Scala wont pattern match with java.lang.String and Case Class

Stefan picture Stefan · Apr 16, 2010 · Viewed 12.4k times · Source

Hello fellow Scala Programmers

I have been working with Scala for some month now, however I have a problem with some properly basic stuff, I am hoping you will help my out with it.

case class PersonClass(name: String, age: Int)

object CaseTester {
def main(args:Array[String])
 {
  val string = "hej"
  string match {
    case e:String => println(string)
    case PersonClass => println(string)
  }
 }
}

When I am doing like this I get error:

pattern type is incompatible with expected type;
found   : object PersonClass
required: java.lang.String
case PersonClass => println(string)

And if I then change the second line in the pattern matching to the following:

case e:PersonClass => println(string)

I then get the error:

error: scrutinee is incompatible with pattern type;
found   : PersonClass
required: java.lang.String
case e:PersonClass => println(string)

However if I change the string definition to the following it compiles fine in both cases.

val string:AnyRef = "hej"

Answer

Sandor Murakozi picture Sandor Murakozi · Apr 16, 2010

The inferred type of string is String. That is known after the declaration of the val.
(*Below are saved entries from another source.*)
(** A day at UTC-8: local midnight is 08:00 UTC; dawn 05:00, sunrise 06:30,
    sunset 18:00 and dusk 19:30 local time. *)
Definition sample_env : Env := {|
  display := display_800x480;
  tz_offset := -8;
  timeFormat := H24;
  local_midnight := 28800;
  astral := {| astral_dawn := 46800; astral_sunrise := 52200;
               astral_sunset := 93600; astral_dusk := 99000 |}
|}.

(** The scenario series of heights 1.0, 2.0, 1.5, 0.5, 1.0, sampled at
    01:00, 06:00, 11:00, 16:00 and 21:00 local time of [sample_env]. *)
Definition scenario_series : list Prediction :=
  [ {| pred_t := 32400; pred_v := 1 |};
    {| pred_t := 50400; pred_v := 2 |};
    {| pred_t := 68400; pred_v := 3 # 2 |};
    {| pred_t := 86400; pred_v := 1 # 2 |};
    {| pred_t := 104400; pred_v := 1 |} ].

(** Four samples at 02:00, 08:00, 14:00 and 20:00 local time of
    [sample_env]. *)
Definition four_samples : list Prediction :=
  [ {| pred_t := 36000; pred_v := 1 |};
    {| pred_t := 57600; pred_v := 2 |};
    {| pred_t := 79200; pred_v := 3 |};
    {| pred_t := 100800; pred_v := 2 |} ].

(** The colour the seven rectangles leave in column [x] when the
    boundaries are in day order: a shared boundary column keeps the colour
    painted last, which is that of the band nearer to midday. *)
Definition band_color_at (env : Env) (x : Z) : PaletteColor :=
  if x <? band_x env dawn then BLUE
  else if x <? band_x env sunrise then ORANGE
  else if x <? band_x env golden_end then YELLOW
  else if x <=? band_x env evening_golden_start then WHITE
  else if x <=? band_x env sunset then YELLOW
  else if x <=? band_x env dusk then ORANGE
  else BLUE.

(** The polygon of [draw_moon] when every row contributes its terminator
    point [(term i, y)] and its edge point [(edge, y)]. *)
Definition rows_polygon (radius : Z) (term : Z -> R) (edge : R) : list Point :=
  flat_map (fun i => [ (term i, IZR (radius + i)); (edge, IZR (radius + i)) ])
           (range (- radius) (radius + 1)).

(** The order the sort establishes. *)
Definition le_y (p q : Point) : Prop := (snd p <= snd q)%R.






(** Reflection of a point of the temporary image in its vertical axis
    [x = radius]. *)
Definition mirror (radius : Z) (p : Point) : Point :=
  ((IZR (radius * 2) - fst p)%R, snd p).

(** ** Time labels (lines 258 and 303)

    The label strings the chart model leaves abstract.  [strftime] is taken
    in the C locale, where [%p] is AM or PM; the hour and minute are those
    of [datetime.fromtimestamp(t, local_tz)]. *)

Definition local_hour (env : Env) (t : Z) : Z :=
  ((t + tz_offset env * 3600) / 3600) mod 24.

Definition digit (n : Z) : ascii := ascii_of_nat (48 + Z.to_nat n).

(** [%H] and [%M]: two digits, zero padded. *)
Definition two_digits (n : Z) : string :=
  String (digit (n / 10)) (String (digit (n mod 10)) EmptyString).

(** [%-I]: the hour of the 12-hour clock, 1 to 12, without padding. *)
Definition hour_12 (hour : Z) : string :=
  let h := if hour mod 12 =? 0 then 12 else hour mod 12 in
  if h <? 10 then String (digit h) EmptyString else two_digits h.

(** [strftime("%H:%M")] *)
Definition strftime_24 (hour minute : Z) : string :=
  (two_digits hour ++ ":" ++ two_digits minute)%string.

(** [strftime("%-I:%M%p").lower()] *)
Definition strftime_12_lower (hour minute : Z) : string :=
  (hour_12 hour ++ ":" ++ two_digits minute
   ++ (if (hour <? 12)%Z then "am" else "pm"))%string.

(** Line 303, with the configured ["time"] string as it is. *)
Definition time_str (env : Env) (time : string) (t : Z) : string :=
  if String.eqb time "12"
  then strftime_12_lower (local_hour env t) (local_minute env t)
  else strftime_24 (local_hour env t) (local_minute env t).

(** Line 258 tests the same string against ["24"]. *)
Definition hour_format_of (time : string) : TimeFormat :=
  if String.eqb time "24" then H24 else H12.

(** ** Binary64 arithmetic of the vertical domain (lines 199-202 and 274)

    The subtractions and the division of the vertical scaling as IEEE 754
    binary64 performs them: the exact result rounded to the nearest number
    with a 53-bit significand and an exponent not below -1074, ties to the
    even significand, and to infinity from 2^1024 on.  A finite value is the
    rational it denotes (the two zeros are one); infinities and NaN are
    values of their own. *)

Definition pow2 (e : Z) : Q := (2 ^ e)%Q.

(** floor(log2 |q|), for q other than 0. *)
Definition Qlog2_floor (q : Q) : Z :=
  let l := Z.log2 (Z.abs (Qnum q)) - Z.log2 (Zpos (Qden q)) in
  if Qle_bool (pow2 l) (Qabs q) then l else l - 1.

(** The exponent of the unit in the last place of [q]. *)
Definition b64_exponent (q : Q) : Z := Z.max (-1074) (Qlog2_floor q - 52).

(** Round to nearest, ties to even, with unbounded exponent range above. *)
Definition b64_nearest (q : Q) : Q :=
  if Qeq_bool q 0 then 0
  else
    let e := b64_exponent q in
    Qred (inject_Z (round_nearest (q / pow2 e)) * pow2 e).

Inductive Float64 :=
| Finite (q : Q)
| Infinity (negative : bool)
| NaN.

Definition b64_round (q : Q) : Float64 :=
  let r := b64_nearest q in
  if Qlt_bool (Qabs r) (pow2 1024) then Finite r
  else Infinity (Qlt_bool r 0).

(** [a - b] on floats. *)
Definition b64_sub (a b : Float64) : Float64 :=
  match a, b with
  | NaN, _ | _, NaN => NaN
  | Infinity s, Infinity s' => if Bool.eqb s s' then NaN else Infinity s
  | Infinity s, Finite _ => Infinity s
  | Finite _, Infinity s => Infinity (negb s)
  | Finite x, Finite y => b64_round (x - y)
  end.

(** [a < b] on floats; false whenever one side is NaN. *)
Definition b64_ltb (a b : Float64) : bool :=
  match a, b with
  | NaN, _ | _, NaN => false
  | Finite x, Finite y => Qlt_bool x y
  | Finite _, Infinity s => negb s
  | Infinity s, Finite _ => s
  | Infinity s, Infinity s' => s && negb s'
  end.

(** [a / b] on floats: [ZeroDivisionError] when [b] is zero, whatever [a]
    is. *)
Definition b64_div (a b : Float64) : Result Float64 :=
  match b with
  | Finite y =>
      if Qeq_bool y 0 then Raise ZeroDivisionError
      else match a with
           | Finite x => Ok (b64_round (x / y))
           | Infinity s => Ok (Infinity (xorb s (Qlt_bool y 0)))
           | NaN => Ok NaN
           end
  | Infinity _ =>
      match a with
      | Finite _ => Ok (Finite 0)
      | _ => Ok NaN
      end
  | NaN => Ok NaN
  end.

(** [min] and [max] on a non-empty list of floats, as [py_min] and
    [py_max]. *)
Definition py_min64 (x : Float64) (xs : list Float64) : Float64 :=
  fold_left (fun m y => if b64_ltb y m then y else m) xs x.

Definition py_max64 (x : Float64) (xs : list Float64) : Float64 :=
  fold_left (fun m y => if b64_ltb m y then y else m) xs x.

(** Lines 199-202 in binary64. *)
Definition tide_domain_b64 (values : list Float64)
    : Result (Float64 * Float64) :=
  match values with
  | [] => Raise ValueError
  | x :: xs =>
      let min_tide := b64_sub (py_min64 x xs) (Finite (1 # 2)) in
      let max_tide := py_max64 x xs in
      let tide_range := b64_sub max_tide min_tide in
      Ok (min_tide, tide_range)
  end.

(** [(value - min_tide) / tide_range] of line 274 in binary64. *)
Definition y_ratio_b64 (value min_tide tide_range : Float64)
    : Result Float64 :=
  b64_div (b64_sub value min_tide) tide_range.

(** [float(s)] for a decimal string denoting the rational [q]. *)
Definition float_of_decimal (q : Q) : Float64 := b64_round q.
As we already know it during pattern matching it doesn't make sense to match patterns that are not Strings (like your PersonClass), as they will never match. That's what the "pattern type is incompatible with expected type; found : object PersonClass required: java.lang.String case PersonClass => println(string)" error means: we expect a pattern that is a subclass of String, but found something (PersonClass) which is not.

When you force the type AnyRef the situation changes. The compiler will treat string as Anyref, so patterns that extend AnyRef might match. PersonClass is AnyRef, so you don't get error.